• Problem to work on:
Among the lines below, restate word for word only those from the line with "#[export] Instance Pc_eq_dec : EqDecision Pc." through the line with "Definition set_lock_file (f", with both end lines kept.

• Records shown:
(* ===== verification/UnixSocket.v ===== *)
(** * UnixSocket: which listener binds what (core/lib/src/listener/default.rs,
    tcp.rs, unix.rs, core/lib/src/util/unix.rs)

    The endpoints that listeners bind, and what the processes that bind the
    same Unix socket do to the file system.  A process takes one system call at
    a time, which may fail where the code says so, and may be killed between any
    two; a lock is of the inode that is open and goes with the process. *)

From S2P Require Import Prelude Crates FileServer Endpoint.

(** ** Endpoints *)

Section endpoints.
Context `{NetAddrs} {TlsConfig E : Type}.

(** [<DefaultListener as Bind>::bind]: the listener that is asked to bind. *)
Inductive DefaultListener := TlsTcp | PlainTcp | TlsUnix | PlainUnix.

Definition default_bind (address : Endpoint TlsConfig) (tls : bool) : Endpoint TlsConfig + DefaultListener :=
  match address with
  | Tcp _ => inr (if tls then TlsTcp else PlainTcp)
  | Unix _ => inr (if tls then TlsUnix else PlainUnix)
  | endpoint => inl endpoint
  end.

(** [<TcpListener as Bind>::bind_endpoint], given the default address, what is
    extracted for [address] and, if the configuration has it, for [port]; and
    [<UnixListener as Bind>::bind_endpoint]. *)
Definition tcp_bind_endpoint (localhost_8000 : SocketAddr) (set_port : Z → SocketAddr → SocketAddr)
    (address : Extracted TlsConfig E) (port : option (E + Z)) (invalid : Endpoint TlsConfig → E) : E + Endpoint TlsConfig :=
  match fetch address invalid (λ e, match e with Some e => tcp e | None => Some localhost_8000 end) with
  | inl e => inl e
  | inr address =>
    match port with
    | Some (inl e) => inl e
    | Some (inr port) => inr (Tcp (set_port port address))
    | None => inr (Tcp address)
    end
  end.

Definition unix_bind_endpoint (address : Extracted TlsConfig E) (invalid : Endpoint TlsConfig → E) : E + Endpoint TlsConfig :=
  match fetch address invalid (λ e, e ≫= unix) with
  | inl e => inl e
  | inr path => inr (Unix path)
  end.
End endpoints.

(** [extract_inner("reuse")], which may be missing. *)
Definition reuse_of {E} (extracted : option (E + bool)) : E + bool :=
  match extracted with Some r => r | None => inr true end.

(** The path of the lock file; [Path::with_extension]. *)
Definition with_extension (path ext : str) : str :=
  match path_extension path with
  | Some e => take (length path - length e) path ++ ext
  | None => path ++ #"." ++ ext
  end.

Definition lock_path (path : str) : str :=
  with_extension path
    match path_extension path with
    | Some ext => if negb (is_empty ext) then ext ++ #".lock" else #"lock"
    | None => #"lock"
    end.

(** ** Processes (unix.rs) *)

(** What a process has yet to do: [UnixListener::bind], the listener with its
    lock, and its [drop]. *)
Inductive Pc :=
  | Start
  | Opened (lock : nat)
  | Locked (lock : nat)
  | Exists (lock : nat)
  | Binding (lock : option nat) (retries : nat)
  | Listening (lock : option nat)
  | Unlinked (lock : nat)
  | Unlocking (lock : nat)
  | Stopped.

#[export] Instance Pc_eq_dec : EqDecision Pc.
Proof. solve_decision. Defined.

(** The processes, and the file system: the inode at the path of the lock file,
    the inodes there are and who locks them, and whose socket is at the path of
    the socket, if anyone's of these. *)
Record World := mkWorld {
  procs : nat → Pc;
  lock_file : option nat;
  inodes : nat;
  locks : gmap nat nat;
  socket : option (option nat);
}.

Definition goto (p : nat) (c : Pc) (w : World) : World :=
  mkWorld (λ q, if decide (q = p) then c else procs w q) (lock_file w) (inodes w) (locks w) (socket w).

Definition set_lock_file (f : option nat) (w : World) : World :=
  mkWorld (procs w) f (inodes w) (locks w) (socket w).
Definition set_locks (l : gmap nat nat) (w : World) : World :=
  mkWorld (procs w) (lock_file w) (inodes w) l (socket w).
Definition set_socket (s : option (option nat)) (w : World) : World :=
  mkWorld (procs w) (lock_file w) (inodes w) (locks w) s.

(** [open] with [create]. *)
Definition open_lock (w : World) : nat * World :=
  match lock_file w with
  | Some i => (i, w)
  | None => (inodes w, mkWorld (procs w) (Some (inodes w)) (S (inodes w)) (locks w) (socket w))
  end.

(** The lock a process holds; a process that ends releases it. *)
Definition held (c : Pc) : option nat :=
  match c with
  | Locked i | Exists i | Binding (Some i) _ | Listening (Some i) | Unlinked i | Unlocking i => Some i
  | _ => None
  end.

Definition stop (p : nat) (w : World) : World :=
  goto p Stopped (match held (procs w p) with Some i => set_locks (delete i (locks w)) w | None => w end).

(** The next system call of a process; [ok] is whether it can succeed. *)
Definition advance (reuse : bool) (p : nat) (ok : bool) (w : World) : World :=
  match procs w p with
  | Start =>
    if reuse then
      if ok then let '(i, w) := open_lock w in goto p (Opened i) w else stop p w
    else goto p (Binding None 5) w
  | Opened i =>
    if ok && bool_decide (locks w !! i = None)
    then goto p (Locked i) (set_locks (<[i := p]> (locks w)) w)
    else stop p w
  | Locked i => goto p (if bool_decide (socket w = None) then Binding (Some i) 5 else Exists i) w
  | Exists i =>
    if ok && negb (bool_decide (socket w = None))
    then goto p (Binding (Some i) 5) (set_socket None w)
    else stop p w
  | Binding lock retries =>
    if ok && bool_decide (socket w = None) then goto p (Listening lock) (set_socket (Some (Some p)) w)
    else if negb (bool_decide (socket w = None)) && bool_decide (lock = None) then stop p w
    else match retries with S retries => goto p (Binding lock retries) w | O => stop p w end
  | Listening lock =>
    let w := if ok then set_socket None w else w in
    match lock with Some i => goto p (Unlinked i) w | None => stop p w end
  | Unlinked i => goto p (Unlocking i) (if ok then set_lock_file None w else w)
  | Unlocking i => stop p w
  | Stopped => w
  end.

• Result:
#[export] Instance Pc_eq_dec : EqDecision Pc.
Proof. solve_decision. Defined.

(** The processes, and the file system: the inode at the path of the lock file,
    the inodes there are and who locks them, and whose socket is at the path of
    the socket, if anyone's of these. *)
Record World := mkWorld {
  procs : nat → Pc;
  lock_file : option nat;
  inodes : nat;
  locks : gmap nat nat;
  socket : option (option nat);
}.

Definition goto (p : nat) (c : Pc) (w : World) : World :=
  mkWorld (λ q, if decide (q = p) then c else procs w q) (lock_file w) (inodes w) (locks w) (socket w).

Definition set_lock_file (f : option nat) (w : World) : World :=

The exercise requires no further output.